Joann Sfar va adapter un immense classique de la littérature française, mais la tâche s’annonce très compliquée.
Avec l’énorme carton de Le Comte de Monte-Cristo au box-office et les projets de Pathé pour son Dumas Cinematic Universe, il semble fort probable qu’une nouvelle tendance se dessine à l’horizon. Les adaptations de grandes œuvres de la littérature française pourraient bien devenir légion, parfois sous la forme de divertissements à gros budgets (pour rivaliser avec Hollywood)… et parfois de façon plus sobre ou atypique.
En effet, si on laisse à Pathé le soin de transformer les personnages de Dumas en super-héros, d’autres romans se prêtent moins au genre blockbuster. Ce qui est tout aussi bien – rappelez vous de la réussite des Illusions perdues (tiré de Balzac) de Xavier Giannoli en 2021. Chaque adaptation aura ses propres défis à relever en fonction du style des livres en question. C’est d’ailleurs pour ça que le projet de Joann Sfar s’annonce complexe puisqu’il s’attaque à un classique de la littérature… dont l’auteur est toujours très controversé.
Le voyage périlleux
D’après l’AFP, Joann Sfar (auteur de la BD Le Chat du Rabbin et réalisateur de Gainsbourg, vie Héroïque) aurait acquis les droits du roman Voyage au bout de la nuit de Louis-Ferdinand Céline auprès de Gallimard. L’idée est bien sûr de réaliser une toute première adaptation cinématographique de ce pilier de la littérature du vingtième siècle. Un riche projet qui n’en est encore qu’à son commencement.

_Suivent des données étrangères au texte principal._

Lemma returns_populate_pwospf p o t len rid aid : is_bytes p -> returns is_bytes (populate_pwospf p o t len rid aid).
Proof. intros Hp. unfold populate_pwospf. returns. Qed.
Lemma returns_populate_pwospf_lsu p o seq num : is_bytes p -> returns is_bytes (populate_pwospf_lsu p o seq num).
Proof. intros Hp. unfold populate_pwospf_lsu. returns. Qed.
Lemma returns_populate_pwospf_hello p o mask h : is_bytes p -> returns is_bytes (populate_pwospf_hello p o mask h).
Proof. intros Hp. unfold populate_pwospf_hello. returns. Qed.
Lemma adv_bytes_bytes advs : is_bytes (concat (map adv_bytes advs)).
Proof.
  induction advs as [|a advs IH]; [constructor|]. cbn [map concat]. apply is_bytes_app; [|done].
  unfold adv_bytes, word_bytes. repeat apply is_bytes_app; repeat constructor; apply u8_range.
Qed.
#[export] Hint Resolve returns_populate_pwospf returns_populate_pwospf_lsu returns_populate_pwospf_hello
  adv_bytes_bytes : returns.
Lemma broadcast_bytes : is_bytes ETH_BROADCAST.
Proof. by repeat constructor. Qed.
#[export] Hint Resolve broadcast_bytes : returns.
Lemma returns_build_hello rs ie : iface_ok ie -> returns is_bytes (build_hello rs ie).
Proof. intros Hi. unfold build_hello. returns. Qed.
#[export] Hint Resolve returns_build_hello : returns.
Lemma returns_build_lsu rid aid seq advs : returns is_bytes (build_lsu rid aid seq advs).
Proof. unfold build_lsu. returns. Qed.
Lemma returns_build_lsu_frame p ie nbr : is_bytes p -> iface_ok ie -> returns packet_of_ok (build_lsu_frame p ie nbr).
Proof. intros Hp Hi. unfold build_lsu_frame. returns. Qed.
Lemma returns_build_bcasted_lsu p ttl : is_bytes p -> returns is_bytes (build_bcasted_lsu p ttl).
Proof. intros Hp. unfold build_bcasted_lsu. returns. Qed.
Lemma returns_pwospf_valid rs p : is_bytes p -> returns packet_of_ok (is_pwospf_packet_valid rs p).
Proof. intros Hp. unfold is_pwospf_packet_valid. returns. Qed.
#[export] Hint Resolve returns_build_lsu returns_build_lsu_frame returns_build_bcasted_lsu returns_pwospf_valid
  : returns.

Pour rappel, Voyage au bout de la nuit raconte l’expérience de Ferdinand Bardamu durant la Grande Guerre et sa descente aux enfers où se mêlent les horreurs du champ de bataille et celles du colonialisme en Afrique. Le roman a été traduit en 37 langues, et est célèbre pour son ton pessimiste et désespéré, ainsi que pour son style singulier. Le récit est narré à la première personne, embrassant un langage familier contemporain qui a d’ailleurs influencé beaucoup d’autres auteurs par la suite.
En charge de co-écrire le scénario du film, Thomas Bidegain (qui a travaillé sur Un Prophète ou récemment Emilia Perez, toujours pour Jacques Audiard) a évoqué auprès du Monde les difficultés que cette adaptation allait représenter : « C’est un pari. Ce qui est très compliqué c’est la structure du roman, sa langue, son personnage principal mais aussi le fantôme de Céline« .
Effectivement, tout ça n’est pas rien. Comme beaucoup le savent, Louis-Ferdinand Céline est très célèbre pour avoir été l’un des plus tenaces antisémites du siècle dernier, collaborateur de surcroit avec l’occupant nazi pendant la Seconde Guerre mondiale. Nombre de ses textes relatent son idéologie avec une précision nauséabonde. Et pourtant, Joann Sfar (artiste de confession juive) compte bien se mesurer à l’homme, l’écrivain et son fantôme.
Ce ne sera certainement pas chose aisée d’aller au-devant de la controverse et ça ne sera guère plus simple plus de s’approprier la plume de l’écrivain. Une lourde tâche qu’aucun autre cinéaste n’a réussi à relever jusqu’à présent. Et pourtant, ceux qui s’y sont essayés n’étaient pas des bras cassés. On parle de réalisateurs comme Michel Audiard, Abel Gance, Jean-Luc Godard ou encore Sergio Leone. De sacrés prédécesseurs.
Si adapter des romans feuilletons comme Les Trois Mousquetaires ou Le Comte de Monte-Cristo n’est pas forcément évident, le style de ces livres se prête bien davantage à une mise en scène classique ou à du divertissement (Dumas transformait d’ailleurs souvent ses romans en pièce de théâtre). Dans le cas de Céline, c’est un casse-tête autrement plus ardu. Comment abattre la muraille de son texte, si difficile à imager, sans en perdre l’identité ? Nul doute que Sfar et Bidegain vont travailler dur pour trouver une solution dans les prochaines années.
Tant qu’on ne se tape pas cet épouvantail de Pierre Niney.